(Collected data)
===============
(** * yaps.chat client: a shallow embedding of the chat client and its checks

    The development follows the TypeScript sources of the client:

    - [lib/crypto]                      (AES-256-GCM envelope),
    - [components/layout/chat-options]  (group-code input and validation),
    - [hooks/use-chat-web-sockets]      (the [useChat] hook),
    - [components/video-chat/webrtc-events] (signalling frames and listener),
    - [components/layout/playground]    (wiring of the two above, screens),
    - [components/chat/chat]            ([handleSend] and the partner),
    - [components/video-chat/video-chat-provider] and
      [components/chat-input/chat-input] (starting a video chat),
    - [components/essentials/share-group-code] (the share link).

    JavaScript strings are sequences of UTF-16 code units, buffers are
    sequences of octets; both are lists of [Z].  Exceptions are results of
    type [Completion]; React state is a record that is passed explicitly. *)

From Stdlib Require Import ZArith List Lia Bool String Ascii.
From Stdlib Require Import DecimalString.
Import ListNotations.

Local Open Scope Z_scope.

(* ===================================================================== *)
(** * JavaScript values                                                   *)
(* ===================================================================== *)

(** A JS string: its UTF-16 code units, each in [0, 65536). *)
Definition jsstring := list Z.

(** A [Buffer], [Uint8Array] or [ArrayBuffer]: its octets, each in [0, 256). *)
Definition bytes := list Z.

Definition is_code_unit (c : Z) : bool := (0 <=? c) && (c <? 65536).
Definition is_octet (b : Z) : bool := (0 <=? b) && (b <? 256).
(** * Finnhub gateway: the interactive server (app.py) and the
      tool-invocation server (finnhub_mcp_server/__init__.py)

    A shallow embedding of the five lookup operations of both front ends,
    with the fragments of the Python runtime they rely on (values decoded
    from JSON, truth testing, string methods, [json.dumps], [datetime],
    [requests]), followed by the properties of the operations.

    Text is modelled on the ASCII range: a [str] is a [string] of 8-bit
    characters, and case mapping and whitespace are Python's on code points
    below 128.  Characters from 128 upwards are carried along unchanged, so a
    property that depends on what [upper], [lower] or [strip] compute is
    stated for ASCII text. *)

From Stdlib Require Import ZArith NArith List String Ascii Bool Lia DecimalString.
Import ListNotations.

Set Warnings "-register-all".

Local Open Scope string_scope.
Local Open Scope Z_scope.

(** ** Python values and exceptions *)

Module Py.

(** An exception (an instance of a subclass of [Exception]): its class
    name and the text [str(e)] gives. *)
Record exn := MkExn { exn_class : string; exn_msg : string }.

(** The result of evaluating something that may raise. *)
Inductive res (A : Type) :=
| Ok (a : A)
| Raise (e : exn).
Arguments Ok {A} a.
Arguments Raise {A} e.

(** What [json.loads] builds, which is also what [json.dumps] consumes.  A
    float is identified with the text [repr] gives for it (the code only
    truth-tests and prints floats); a dict is its list of items in insertion
    order. *)
Inductive pyval :=
| PyNone
| PyBool (b : bool)
| PyInt (n : Z)
| PyFloat (repr : string)
| PyStr (s : string)
| PyList (l : list pyval)
| PyDict (d : list (string * pyval)).

Definition str_nonempty (s : string) : bool :=
  match s with EmptyString => false | String _ _ => true end.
===============
→ **Exercise objective**
Tally, in the data above, the lines where the word "with" occurs, and give the figure alone.

→ **Exercise answer**
3